Alternatively, feel free to git clone https://github.com/perl6/nqp and https://github.com/MoarVM/MoarVM manually and install them individually.
Note that to run Rakudo on JVM, JDK 1.8 must be installed. To automatically download, build, and install a fresh NQP, run:
perl Configure.pl --gen-nqp --backends=jvm
If you get an out of memory error building rakudo on the JVM, you may
need to modify your NQP runner to limit memory use. e.g. edit the
nqp-j / nqp-j.bat executable (found wherever you installed to, or in the
install/bin
directory) to include -Xms500m -Xmx2g
as options passed to java.
Please be aware, that this will install NQP into your given --prefix before Configure.pl exits.
Alternatively, feel free to git clone https://github.com/perl6/nqp manually and install it individually.
By supplying combinations of backends to the --backends
flag, you
can get two or three backends built in the same prefix. The first
backend you supply in the list is the one that gets the perl6
name
as a symlink, and all backends are installed separately as
perl6-m
or perl6-j
for Rakudo on
MoarVM, or JVM respectively.
The format for the --backends
flag is:
$ perl Configure.pl --backends=moar,jvm
$ perl Configure.pl --backends=ALL
There are several mailing lists, IRC channels, and wikis available with help for Perl 6 and Rakudo. Figuring out the right one to use is often the biggest battle. Here are some rough guidelines:
The central hub for Perl 6 information is perl6.org. This is always a good starting point.
If you have a question about Perl 6 syntax or the right way to approach a problem using Perl 6, you probably want the "perl6-users@perl.org" mailing list or the irc.freenode.net/#perl6 IRC channel.
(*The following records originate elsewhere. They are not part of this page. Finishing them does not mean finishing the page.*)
(* ===== verification/Server.v ===== *)
(** * [src/config/build.rs]: [location] and [server] blocks

    A block is read into a [Level], its settings are resolved over those of
    the block around it, and its locations are built under the result. *)
From S2P Require Import Prelude.
From S2P Require Import Text.
From S2P Require Import Ast.
From S2P Require Import Model.
From S2P Require Import Matching.
From S2P Require Import Args.
From S2P Require Import Addr.
From S2P Require Import Layer.
From S2P Require Import Level.
From S2P Require Import Listen.

Open Scope Z_scope.

Section server.
  Context {Regex : Type} `{!Crates Regex}.

(** ** [location] *)

Definition is_location (c : Directive) : bool := bool_decide (name c = str "location").

Definition matcher_of (d : Directive) : outcome (LocMatch (Regex := Regex)) :=
  want_args_range d 1 2 ;; m ← nth_arg d 0;
  match arg d 1 with
  | Some p =>
      if decide (m = str "=") then Fine (Exact p)
      else if decide (m = str "^~") then Fine (PrefixNoRegex p)
      else if decide (m = str "~") then re ← compile_regex p false d; Fine (RegexLoc re false)
      else if decide (m = str "~*") then re ← compile_regex p true d; Fine (RegexLoc re true)
      else bail d [str "invalid location modifier "; q m]
  | None => if starts_with (str "@") m then Fine (Named (drop 1 m)) else Fine (Prefix m)
  end.

(** A child of a location or a server that is not the block's own business *)
Definition block_child (scope : Scope) (s : Level Regex * Builder) (c : Directive) : outcome (Level Regex * Builder) :=
  if is_location c then Fine ((fst s) <| lv_locations := lv_locations (fst s) ++ [c] |>, snd s)
  else other_directive scope s c.
(** [poll_read] into a buffer with room for [cap]: there is no timeout here. *)
Fixpoint poll_read (fuel cap : nat) (b : FcgiBody) : Polled * FcgiBody :=
  match fuel with
  | O => (Pending, b)
  | S fuel =>
      if decide (out_at b < length (out b))%nat then
        let n := Nat.min (length (out b) - out_at b) cap in
        let d := take n (drop (out_at b) (out b)) in
        let b := b <| out_at := (out_at b + n)%nat |> in
        (Ready d, if decide (out_at b = length (out b)) then b <| out := [] |> <| out_at := 0%nat |> else b)
      else if done b then (Ready [], b)
      else
        match drain_records b [] with
        | (Err _, _, b) => (PollFailed, b <| out := [] |>)
        | (Ok _, decoded, b) =>
            let b := compact (b <| out := decoded |>) in
            if negb (bool_decide (decoded = [])) || done b then poll_read fuel cap b
            else
              match sock b with
              | [] => (Pending, b)
              | TimedOut :: l => poll_read fuel cap (b <| sock := l |>)
              | Failed :: l => (PollFailed, b <| sock := l |>)
              | Data [] :: l => poll_read fuel cap (b <| sock := l |> <| done := true |>)
              | Data d :: l => poll_read fuel cap (b <| sock := l |> <| raw := raw b ++ d |>)
              end
        end
  end.

Definition poll_fuel (b : FcgiBody) : nat := (3 + 2 * length (sock b))%nat.

(** The bytes a body can still give at most. *)
Definition left_of (b : FcgiBody) : nat :=
  ((length (out b) - out_at b) + length (pending b) + length (arriving (sock b)))%nat.

(** What the reads of the body report. *)
Fixpoint reads_go (fuel cap : nat) (b : FcgiBody) : list Event :=
  match fuel with
  | O => []
  | S fuel =>
      match poll_read (poll_fuel b) cap b with
      | (Ready [], _) => [Data []]
      | (Ready d, b) => Data d :: reads_go fuel cap b
      | (PollFailed, _) => [Failed]
      | (Pending, _) => []
      end
  end.

Definition body_reads (cap : nat) (b : FcgiBody) : list Event := reads_go (S (left_of b)) cap b.

(** ** The exchange *)

(** What [Stream::connect] under a timeout comes to, when it fails. *)
Inductive DialError := Refused | DialSlow.

Section fastcgi.
  Context {Regex W : Type} (groups : Regex → bytes → option (list (option bytes))).
  Context (is_match : Regex → bytes → bool) (env : W → Env) (octets6 : bytes → bytes).
  Local Abbreviation Ctx := (Ctx (Regex := Regex)).
  Local Abbreviation Loc := (Loc Regex).
  Local Abbreviation St := (St W).
  Local Abbreviation Reply := (Response.Reply unit FcgiBody).
  Local Abbreviation Conf := (FastCgiConf Regex).
  Context `{Net W} (dial : bytes → Z → St → result DialError Up * St) (http : Upstreams).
The perl6-users list is primarily for the people who want to use Perl 6 to write programs, so newbie questions are welcomed there. Newbie questions are also welcome on the #perl6 channel; the Rakudo and Perl 6 development teams tend to hang out there and are generally glad to help. You can follow @perl6org and @rakudoperl on Twitter, and there's a Perl 6 news aggregator at Planet Perl 6.
Questions about NQP can also be posted to the #perl6 IRC channel. For questions about MoarVM, you can join #moarvm on freenode.
Please see https://github.com/rakudo/rakudo/wiki/rt-introduction for more information about how and where to report issues with Rakudo, its components, and the Perl 6 language specification.
If you have a patch that fixes a bug or adds a new feature, please create a pull request using github's pull request infrastructure.
See our contribution guidelines for more information.
If you would like simple history and tab completion in the perl6 executable, you need to install the Linenoise module. The recommended way to install Linenoise is via zef:
zef install Linenoise
An alternative is to use a third-party program such as rlwrap.
Jonathan Worthington is the current pumpking for Rakudo Perl 6. See CREDITS for the many people that have contributed to the development of the Rakudo compiler.